--- Data to process Enclosed Below ---

(* ===== verification/SessionClose.v ===== *)
(** * SessionClose: callbacks and close

    Application callbacks may send and close from inside a close.  The close
    operation keeps its contract ([close_ok]) through any such nesting: it
    returns, the session has left the table, its end was announced once, and
    every other session is as the invariant says. *)

From S2P Require Import Prelude Endian RingBuffer Message Framer Handle World Session SessionInv SessionSend.
Import Endian Message Handle World Session SessionInv SessionSend.

Module SessionClose.

Section Close.
Context {St : Type} {others : Z}.
Implicit Types w : world St.

Local Abbreviation inv := (@SessionInv.inv St others).
Local Abbreviation alive := (@SessionInv.alive St others).
Local Abbreviation dead := (@SessionInv.dead St others).

(* ------------------------------------------------------------------ *)
(** ** Recording events *)

Lemma inv_add_trace ex w e :
  inv ex w -> trace_step (Some (sessions w)) e = Some (sessions w) ->
  (forall sid, sid ∈ sessions w -> ex <> Some sid -> sent_frame sid e = None) ->
  (forall sid, heap w !! sid = None -> sent_frame sid e = None) -> inv ex (add_trace w e).
Proof.
  intros [] Hs Hf Hn. split; try done; cbn [trace add_trace heap].
  - by apply (sess_all_ext w (add_trace w e)).
  - intros sid Hin Hex. rewrite sent_frames_snoc, Hf by done. rewrite app_nil_r. by apply i_stream0.
  - intros sid E. rewrite sent_frames_snoc, Hn by done. rewrite app_nil_r. by apply i_sent0.
  - by rewrite trace_live_snoc, i_live0.
Qed.

Lemma evo_add_trace w e : is_message e = false -> is_start e = false -> evo w (add_trace w e).
Proof.
  intros Hm Hs. destruct (evo_refl w). split; try done. exists [e]. split; [done |].
  by constructor.
Qed.

Lemma inv_set_app ex w a : inv ex w -> inv ex (set_app w a).
Proof. intros []. split; try done. by apply (sess_all_ext w (set_app w a)). Qed.

Lemma evo_set_app w a : evo w (set_app w a).
Proof. destruct (evo_refl w). split; done. Qed.

Lemma inv_send_refused w id op body : inv None w -> inv None (add_trace w (EvSend id op body false)).
Proof. intros Hi. by apply inv_add_trace. Qed.

(** An accepted packet, recorded. *)
Lemma inv_send_accepted w sid fd op body w' :
  alive w sid fd (sent_frames sid (trace w) ++ frame op body) w' -> interest_ok w' sid ->
  inv None (add_trace w' (EvSend sid op body true)).
Proof.
  intros (Hi & _ & Hin & Hst & (s & Es & _) & Htr) Hm. eapply (inv_restore sid).
  - apply inv_add_trace; [done | cbn; by rewrite decide_True | |]; cbn.
    + intros x Hx Hne. rewrite (proj2 (Z.eqb_neq sid x)); [done | congruence].
    + intros x Ex. rewrite (proj2 (Z.eqb_neq sid x)); [done | congruence].
  - cbn [trace add_trace]. rewrite sent_frames_snoc, Htr. cbn. rewrite Z.eqb_refl. exact Hst.
  - exact Hm.
Qed.

Section Callbacks.
Context (n : nat) (close : Z -> string -> Z -> M St unit).
Context (Hclose : close_ok (others := others) n close).

(** [sendPacketU16] for any id and body, with its result recorded. *)
Lemma send_logged w id op body len bytes :
  inv None w -> (size (sessions w) <= n)%nat -> seg_ok (body, len) -> len <= VEC_MAX -> 0 <= op < U16 ->
  bytes = ztake len (default [] body) ->
  wp (sendPacketU16 close id op body len)
     (fun ok w' => inv None (add_trace w' (EvSend id op bytes ok)) /\ evo w (add_trace w' (EvSend id op bytes ok))) w.
Proof.
  intros Hi Hn Hb Hl Hop ->.
  assert (Hb0 : 0 <= len) by (unfold seg_ok in Hb; destruct body; cbn in Hb; lia).
  assert (Hrefuse : forall a, a = false -> inv None (add_trace w (EvSend id op (ztake len (default [] body)) a)) /\
            evo w (add_trace w (EvSend id op (ztake len (default [] body)) a))).
  { intros a ->. split; [by apply inv_send_refused | by apply evo_add_trace]. }
  destruct (decide (id ∈ sessions w /\ len <= 4294967293)) as [[Hin Hlen] | Hno].
  - destruct (i_sess _ _ Hi id Hin) as (s & Es & O).
    pose proof (i_stream _ _ Hi id Hin ltac:(done)) as Hst.
    eapply wp_mono; [by apply (sendPacketU16_spec n close Hclose w id s (sent_frames id (trace w)) op body len) |].
    intros [] w' [Hp Hm]; cbn [SessionInv.tx_post] in Hp; unfold packet_bytes in Hp.
    + split; [eapply inv_send_accepted; [done | by apply Hm] |].
      eapply evo_trans; [apply Hp | by apply evo_add_trace].
    + destruct Hp as (Hi' & He' & _). split; [by apply inv_send_refused |].
      eapply evo_trans; [done | by apply evo_add_trace].
  - unfold sendPacketU16. wp1. apply wp_owner; [apply Hi |]. unfold payloadLenForBody, kMaxPayloadLenU64.
    change kOpcodeFieldBytes with 2. rewrite size_add_small by lia.
    destruct (Z.ltb_spec 4294967295 (2 + len)); [wps; by apply Hrefuse |]. wps.
    rewrite bool_decide_eq_false_2; [cbn [negb]; wps; by apply Hrefuse |].
    change (~ id ∈ sessions w). intros Hin. apply Hno. split; [done | lia].
Qed.

Lemma closeByPolicy_spec w id reason err :
  inv None w -> (size (sessions w) <= n)%nat ->
  wp (closeByPolicy_ close id reason err) (fun _ w' => inv None w' /\ evo w w' /\ ~ id ∈ sessions w') w.
Proof.
  intros Hi Hn. unfold closeByPolicy_. wp1. apply wp_owner; [apply Hi |]. wps.
  case_bool_decide as Hin; [| by wps; split_and!; [| apply evo_refl |]].
  destruct (i_sess _ _ Hi id Hin) as (s & Es & O).
  eapply wp_mono; [apply (Hclose id reason err w s); [by apply inv_weaken | done | done] |].
  intros [] w' (? & ? & ? & _). done.
Qed.

(** Running a callback keeps the invariant. *)
Lemma run_prog_spec throws p w :
  prog_ok throws p -> inv None w -> (size (sessions w) <= n)%nat ->
  wp (run_prog close p) (fun t w' => inv None w' /\ evo w w' /\ (throws = false -> t = false)) w.
Proof.
  revert w. induction p as [| | k IH | s k IH | id op body k IH | id reason err k IH]; intros w Hp Hi Hn;
    cbn [run_prog prog_ok] in *.
  - wps. split_and!; [done | apply evo_refl | done].
  - wps. split_and!; [done | apply evo_refl | congruence].
  - wps. by apply IH.
  - wps. eapply wp_mono; [apply IH; [done | by apply inv_set_app | done] |].
    intros t w' (? & ? & ?). split_and!; [done | | done]. eapply evo_trans; [apply evo_set_app | done].
  - destruct Hp as (Hop & Hb & Hk). unfold sender_sendPacketU16. wps. rewrite (i_owner _ _ Hi).
    eapply wp_mono; [apply (send_logged w id op (Some body) (zlen body) body); try done |].
    + unfold seg_ok; cbn. pose proof (zlen_nonneg body). lia.
    + cbn. by rewrite ztake_ge.
    + intros ok w1 [Hi1 He1]. wps. eapply wp_mono; [apply IH; [done | done | by eapply evo_size] |].
      intros t w' (? & ? & ?). split_and!; [done | by eapply evo_trans | done].
  - wps. eapply wp_mono; [by apply closeByPolicy_spec |]. intros [] w1 (Hi1 & He1 & _).
    eapply wp_mono; [apply IH; [done | done | by eapply evo_size] |].
    intros t w' (? & ? & ?). split_and!; [done | by eapply evo_trans | done].
Qed.

End Callbacks.

(* ------------------------------------------------------------------ *)
(** ** Closing *)

(** The state after [beginClose_] has taken the session out of every table,
    before the application hears of it. *)
Definition detached w (sid : Z) (s : World.Session) w' : Prop :=
  cw w' = cw w /\ mgr w' = set_sessions (mgr w) (sessions w ∖ {[sid]}) /\
  heap w' = <[sid := set_state_ (set_fd_ s (-1)) Closed]> (heap w) /\
  fdContexts_ w' = delete (fd_ s) (fdContexts_ w) /\ kern w' = kern w /\
  currentConnections_ (metrics w') = currentConnections_ (metrics w) - 1 /\
  timers w' = timers w /\ o_recv w' = o_recv w /\ o_clock w' = o_clock w /\ now_ w' = now_ w /\
  trace w' = trace w ++ [EvEnd (handle_ s)].

Lemma detached_inv w sid s w' :
  inv (Some sid) w -> sid ∈ sessions w -> heap w !! sid = Some s -> detached w sid s w' ->
  inv None w' /\ evo w w' /\ sessions w' = sessions w ∖ {[sid]} /\
  (forall x m, ~ fdContexts_ w' !! fd_ s = Some (mk_fdctx (HSession x) m)).
Proof.
  intros Hi Hin E (Hcw & Hm & Hh & Hfd & Hk & Hg & Ht & Hor & Hoc & Hnow & Htr).
  destruct (i_sess _ _ Hi sid Hin) as (s0 & E0 & O). rewrite E in E0. injection E0 as <-.
  assert (Hse : sessions w' = sessions w ∖ {[sid]}) by (unfold sessions at 1; by rewrite Hm).
  assert (Hoth : forall x sx, x ∈ sessions w' -> heap w !! x = Some sx -> x <> sid /\ fd_ sx <> fd_ s).
  { intros x sx Hx Ex. rewrite Hse in Hx. assert (x <> sid) by set_solver. split; [done |].
    eapply (fd_distinct _ w x sid); [done | set_solver | done..]. }
  split_and!; [| | done |].
  - destruct Hi. split; rewrite ?Hm; cbn [ownerWorkerId_ localCounter_ set_sessions framer_]; try done.
    + unfold isInOwnerThread in *. by rewrite Hcw, Hm.
    + intros x Hx. destruct (i_sess0 x) as (sx & Ex & Ox); [set_solver |].
      destruct (Hoth x sx Hx Ex) as [Hne Hf]. exists sx. rewrite Hh, lookup_insert_ne by done.
      split; [done |]. destruct Ox. split; try done; rewrite ?Hfd, ?Hk, ?Hm; try done.
      by rewrite lookup_delete_ne by done.
    + intros x sx. rewrite Hh, lookup_insert_Some. intros [[<- <-] | [Hne Ex]] Hni.
      * cbn. destruct O as [_ _ ? _ _ _ (rb & -> & _)]. split_and!; try done; by eexists.
      * apply i_dead0; [done |]. set_solver.
    + intros fd x m. rewrite Hfd, lookup_delete_Some. intros [Hne Hc].
      destruct (i_fds0 fd x m Hc) as (Hx & sx & Ex & Hf). assert (x <> sid) by congruence.
      split; [set_solver |]. exists sx. rewrite Hh, lookup_insert_ne by done. done.
    + intros x Hx _. rewrite Htr, sent_frames_snoc. cbn. rewrite app_nil_r.
      destruct (i_sess0 x) as (sx & Ex & _); [set_solver |]. destruct (Hoth x sx Hx Ex) as [Hne Hf].
      rewrite <- i_stream0 by (set_solver || congruence). unfold stream.
      by rewrite Hh, lookup_insert_ne, Hk by done.
    + intros x Hx _. assert (x <> sid) by set_solver.
      destruct (i_interest0 x) as (sx & rb & Ex & Hr & Hmk); [set_solver | congruence |].
      exists sx, rb. by rewrite Hh, lookup_insert_ne by done.
    + intros x [sx Hx]. apply i_ids0. rewrite Hh in Hx. apply lookup_insert_Some in Hx as [[<- _] | [_ Hx]]; by eexists.
    + intros x. rewrite Hh, lookup_insert_None, Htr, sent_frames_snoc. intros [Hx _]. cbn. rewrite app_nil_r. by apply i_sent0.
    + rewrite Htr, trace_live_snoc, i_live0, Hse. cbn. rewrite (so_id _ _ _ O), decide_True by done. done.
    + rewrite Hg, i_gauge0, Hse. rewrite size_difference by set_solver. rewrite size_singleton.
      assert (size (sessions w) <> 0%nat) by (intros H0%size_empty_inv; set_solver). lia.
    + destruct i_app0. split; done.
  - split; rewrite ?Hse; try done.
    + set_solver.
    + intros x sx Ex. rewrite Hh. destruct (decide (x = sid)) as [-> | Hne].
      * rewrite E in Ex. injection Ex as <-. eexists. rewrite lookup_insert_eq. split; [done |].
        split; [done | set_solver].
      * exists sx. rewrite lookup_insert_ne by done. split_and!; [done | apply same_rx_refl | done].
    + intros x Hx. rewrite Hh, lookup_insert_ne; [done |]. set_solver.
    + intros fd. by rewrite Hk.
    + intros fd _. by rewrite Hk.
    + intros fd Hf. rewrite Hfd, lookup_delete_ne; [done |]. intros <-. eapply Hf, O.
    + exists [EvEnd (handle_ s)]. split; [done |]. by repeat constructor.
  - intros x m. rewrite Hfd, lookup_delete_eq. done.
Qed.

(** The part of [onSessionClosed] after the lookup. *)
Lemma onSessionClosed_spec n close w sid s w1 :
  close_ok (others := others) n close -> inv (Some sid) w -> (size (sessions w) <= S n)%nat ->
  sid ∈ sessions w -> heap w !! sid = Some s -> isInOwnerThread w1 = true -> sessions w1 = sessions w ->
  heap w1 !! sid = Some (set_state_ (set_fd_ s (-1)) Closed) ->
  detached w sid s (add_trace (set_metrics (set_mgr w1 (set_sessions (mgr w1) (sessions w1 ∖ {[sid]})))
    (mk_metrics (currentConnections_ (metrics w1) - 1) (rxMessagesTotal_ (metrics w1)) (errorsTotal_ (metrics w1))))
    (EvEnd (handle_ s))) ->
  wp (onSessionClosed close sid) (fun _ w' =>
    inv None w' /\ evo w w' /\ ~ sid ∈ sessions w' /\ kern w' !! fd_ s = kern w !! fd_ s) w1.
Proof.
  intros Hclose Hi Hn Hin E Hown Hse E1 Hdet. unfold onSessionClosed. wp1. apply wp_owner; [done |]. wps.
  rewrite bool_decide_eq_true_2 by (change (sid ∈ sessions w1); by rewrite Hse). cbn [negb]. wps.
  pose proof Hdet as (_ & _ & _ & _ & Hk & _). cbn [kern add_trace set_metrics set_mgr] in Hk.
  destruct (detached_inv w sid s _ Hi Hin E Hdet) as (Hi2 & He2 & Hs2 & Hf2).
  set (w2 := add_trace _ _) in *. cbn [handle_ set_state_ set_fd_]. fold w2.
  assert (Hn2 : (size (sessions w2) <= n)%nat).
  { rewrite Hs2, size_difference, size_singleton by set_solver. lia. }
  change (mgr (add_trace _ _)) with (mgr w2).
  assert (Hk2 : kern w2 !! fd_ s = kern w !! fd_ s) by (cbn; by rewrite Hk).
  destruct (app_ (mgr w2)) as [a |] eqn:Ea; wps; [| split_and!; [done | done | set_solver | done]].
  eapply wp_mono; [apply (run_prog_spec n close Hclose true);
    [by apply (ao_end _ (i_app _ _ Hi2)) | done | done] |].
  intros t w3 (Hi3 & He3 & _). wps. split_and!; [done | by eapply evo_trans | |].
  - intros H3%(ev_sub _ _ He3). set_solver.
  - by rewrite (ev_wire _ _ He3).
Qed.

(** [removeFd] on a descriptor takes its registration out. *)
Lemma wp_removeFd fd Q w :
  isInOwnerThread w = true -> 0 <= fd ->
  (forall b l, Q b (set_fds (set_ctl w l) (delete fd (fdContexts_ w)))) -> wp (removeFd fd) Q w.
Proof.
  intros Ho Hf HQ. unfold removeFd, unregisterFd. wps. rewrite (proj2 (Z.ltb_ge fd 0)) by done. wp1.
  unfold epoll_ctl, wp at 1. destruct (o_ctl w) as [| r rest] eqn:Eo; wps.
  - specialize (HQ true []). rewrite <- Eo in HQ. by destruct w.
  - apply HQ.
Qed.

(** Closing, when closes nested in it are on a smaller table. *)
Lemma beginClose_body_ok n close sid reason err w s :
  (n = O \/ exists n', n = S n' /\ close_ok (others := others) n' close) ->
  inv (Some sid) w -> (size (sessions w) <= n)%nat -> heap w !! sid = Some s ->
  wp (beginClose_body close sid reason err) (fun _ w' =>
    inv None w' /\ evo w w' /\ ~ sid ∈ sessions w' /\ kern w' !! fd_ s = kern w !! fd_ s) w.
Proof.
  intros Hn0 Hi Hn E. unfold beginClose_body. wp1. apply wp_owner; [apply Hi |]. wps.
  destruct (decide (sid ∈ sessions w)) as [Hin | Hni].
  2: { destruct (i_dead _ _ Hi sid s E Hni) as (-> & _). cbn. wps.
       split_and!; [by eapply inv_dead_ex | apply evo_refl | done | done]. }
  destruct Hn0 as [-> | (n' & -> & Hclose)].
  { apply Nat.le_0_r, size_empty_inv in Hn. set_solver. }
  destruct (i_sess _ _ Hi sid Hin) as (s0 & E0 & O). rewrite E in E0. injection E0 as <-.
  pose proof (so_fd _ _ _ O) as Hfd. rewrite (so_state _ _ _ O). do 2 (rewrite bool_decide_eq_false_2 by done). cbv iota.
  wps. rewrite (proj2 (Z.leb_le 0 (fd_ s))) by done. apply wp_removeFd; [apply Hi | done |]. intros b l.
  eapply wp_bind, wp_update; [apply lookup_insert_eq |]. cbn [handle_ set_state_].
  rewrite (so_id _ _ _ O). wp1.
  set (w1 := set_heap _ _).
  assert (Hend : forall w2, (w2 = w1 \/ exists k, w2 = set_metrics w1 (mk_metrics (currentConnections_ (metrics w1)) (rxMessagesTotal_ (metrics w1)) k)) ->
     wp (onSessionClosed close sid) (fun _ w' =>
       inv None w' /\ evo w w' /\ ~ sid ∈ sessions w' /\ kern w' !! fd_ s = kern w !! fd_ s) w2).
  { intros w2 Hw2. apply (onSessionClosed_spec n'); try done.
    - destruct Hw2 as [-> | [k ->]]; apply Hi.
    - by destruct Hw2 as [-> | [k ->]].
    - destruct Hw2 as [-> | [k ->]]; apply lookup_insert_eq.
    - unfold detached. destruct Hw2 as [-> | [k ->]]; split_and!; try done; cbn; by rewrite insert_insert_eq. }
  destruct (negb (err =? 0) || negb (isNormalCloseReason reason)); wps; apply Hend; [right; by eexists | by left].
Qed.

(** [beginClose_ d] keeps the contract for tables of at most [d] sessions. *)
Lemma beginClose_ok d : close_ok (St := St) (others := others) d (beginClose_ d).
Proof.
  induction d as [| d IH]; intros sid reason err w s Hi Hn E; cbn [beginClose_].
  - apply (beginClose_body_ok 0); [by left | done..].
  - apply (beginClose_body_ok (S d)); [right; by exists d | done..].
Qed.

End Close.

End SessionClose.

--- End of Enclosed Data to process ---

◆ Your objective:
Please, from the material above, copy only the lines from the line with "Import Endian Message" up to and including the line with "inv ex w -> trace_step", exactly as written.

◆ Exercise output:
Import Endian Message Handle World Session SessionInv SessionSend.

Module SessionClose.

Section Close.
Context {St : Type} {others : Z}.
Implicit Types w : world St.

Local Abbreviation inv := (@SessionInv.inv St others).
Local Abbreviation alive := (@SessionInv.alive St others).
Local Abbreviation dead := (@SessionInv.dead St others).

(* ------------------------------------------------------------------ *)
(** ** Recording events *)

Lemma inv_add_trace ex w e :
  inv ex w -> trace_step (Some (sessions w)) e = Some (sessions w) ->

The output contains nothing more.